Para entender
bem a finalidade de Lucas em relatar os eventos ligados à concepção e
nascimento de Jesus, é essencial conhecer algo da sua visão teológica. Para
ele, o importante é acentuar o grande contraste, mesmo que haja também
continuidade, entre a Antiga e a Nova Aliança. A primeira está retratada nos
eventos que giram ao redor do nascimento de João Batista, e tem os seus
representantes em Isabel, Zacarias e João; a segunda está nos relatos ao redor
do nascimento de Jesus, com as figuras de Maria, José e Jesus.
Para Lucas, a
Antiga Aliança está esgotada, deu o que era para dar - os seus símbolos são
Isabel, estéril e idosa; Zacarias, sacerdote que duvida do anúncio do anjo; e,
o nenê que será um profeta, figura típica do Antigo Testamento. Em contraste, a
Nova Aliança tem como símbolos a jovem virgem de Nazaré que acredita e cujo
filho será o próprio Filho de Deus. Mais adiante, Lucas enfatiza este contraste
nas figuras de Ana e Simeão, no Templo, (Lc 2, 25-38), especialmente quando
Simeão reza: “Agora, Senhor, conforme a tua promessa, podes deixar o teu servo
partir em paz. Porque meus olhos viram a tua salvação” (2, 29). Por isso, não
devemos reduzir a história de hoje a um relato que pretende mostrar a caridade
de Maria em cuidar da sua parenta idosa e grávida. Se a finalidade de Lucas
fosse essa, não teria colocado o versículo 56, que mostra ela deixando Isabel
antes do nascimento de João: “Maria ficou três meses com Isabel; e depois
voltou para casa”. É só depois que Lucas trata do nascimento de João.
Também não é
verossímil que uma moça judia de mais ou menos quatorze anos enfrentasse uma
viagem tão perigosa como a da Galileia à Judeia! A intenção de Lucas é
literária e teológica. Ele coloca juntas as duas gestantes, para que ambas
possam louvar a Deus pela sua ação nas suas vidas, e para que fique claro que o
filho de Isabel é o precursor do filho de Maria. Por isso, Lucas tira Maria de
cena antes do nascimento de João, para que cada relato tenha somente as suas
personagens principais: de um lado, Isabel, Zacarias e João; do outro lado,
Maria, José e Jesus.
O fato que a
criança “se agitou” no ventre de Isabel faz recordar algo semelhante na
história de Rebeca, quando Esaú e Jacó “pulavam” no ventre dela, na tradução da
Septuaginta de Gn 25, 22. O contexto, especialmente versículo 43, salienta que
João reconhece que Jesus é o seu Senhor. Com a iluminação do Espírito Santo,
Isabel pode interpretar a “agitação” de João - é porque Maria está carregando o
Senhor.
As palavras
referentes a Maria: “Você é bendita entre as mulheres, e bendito é o fruto do
seu ventre” (v. 42) fazem lembrar mais duas mulheres que ajudaram na libertação
do seu povo: Jael (Jz 5, 24) e Judite (Jd 13, 18). Aqui Isabel louva a Maria
que traz no seu ventre o libertador definitivo do seu povo.
Finalmente,
vale destacar o motivo pelo qual Isabel chama Maria de “bem-aventurada” (v.

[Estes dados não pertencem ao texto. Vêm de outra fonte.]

(** Specification 4.2, what the visit of a card does to the configuration:
    an evolution card rotates the axes it selects, every other card leaves
    the configuration as it is. *)
Definition card_mutates (cs : CardStore) (h : handle) (c : Configuration)
    : Configuration :=
  match cs !! h with
  | Some card =>
      match kind card with
      | EvolutionCard ec ep ee => evolve c ec ep ee
      | _ => c
      end
  | None => c
  end.

(** Specification 4.2, [traverse] with a budget of [steps] checks: check
    the current card; if it matches, return it; otherwise move to its
    neighbour in the direction of travel and continue; with the budget
    used up, return no card.  The result is the list of checks made (the
    card and the answer, in order), the card returned, and the
    configuration as the visits have left it. *)
Fixpoint traverse_spec (cs : CardStore) (cf : gmap loc Configuration)
    (direction : Direction) (steps : nat) (current : handle) (c : Configuration)
    : list event * option handle * Configuration :=
  match steps with
  | O => ([], None, c)
  | S steps' =>
      if card_matches cs cf current c then ([EvCheck current true], Some current, c)
      else
        match neighbor cs direction current with
        | Some next =>
            let '(checks, r, c') :=
              traverse_spec cs cf direction steps' next (card_mutates cs current c) in
            (EvCheck current false :: checks, r, c')
        | None => ([EvCheck current false], None, card_mutates cs current c)
        end
  end.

45): “Bem-aventurada aquela que acreditou.” Maria é bendita em primeiro lugar,
não pela sua maternidade, mas pela fé - em contraste com Zacarias, que duvidou.
Aqui Maria é principalmente modelo de fé.
O texto de hoje
nos lembra que Maria era uma mulher lutadora, totalmente comprometida com o
projeto de Deus para um mundo fraterno. Se Ela estivesse entre nós hoje, sem
dúvida Ela - como também Jesus - estaria nos movimentos e pastorais sociais,
lutando pela vida digna de todos e celebrando com os irmãos e irmãs a fé no
Deus de Justiça, Libertação e Salvação.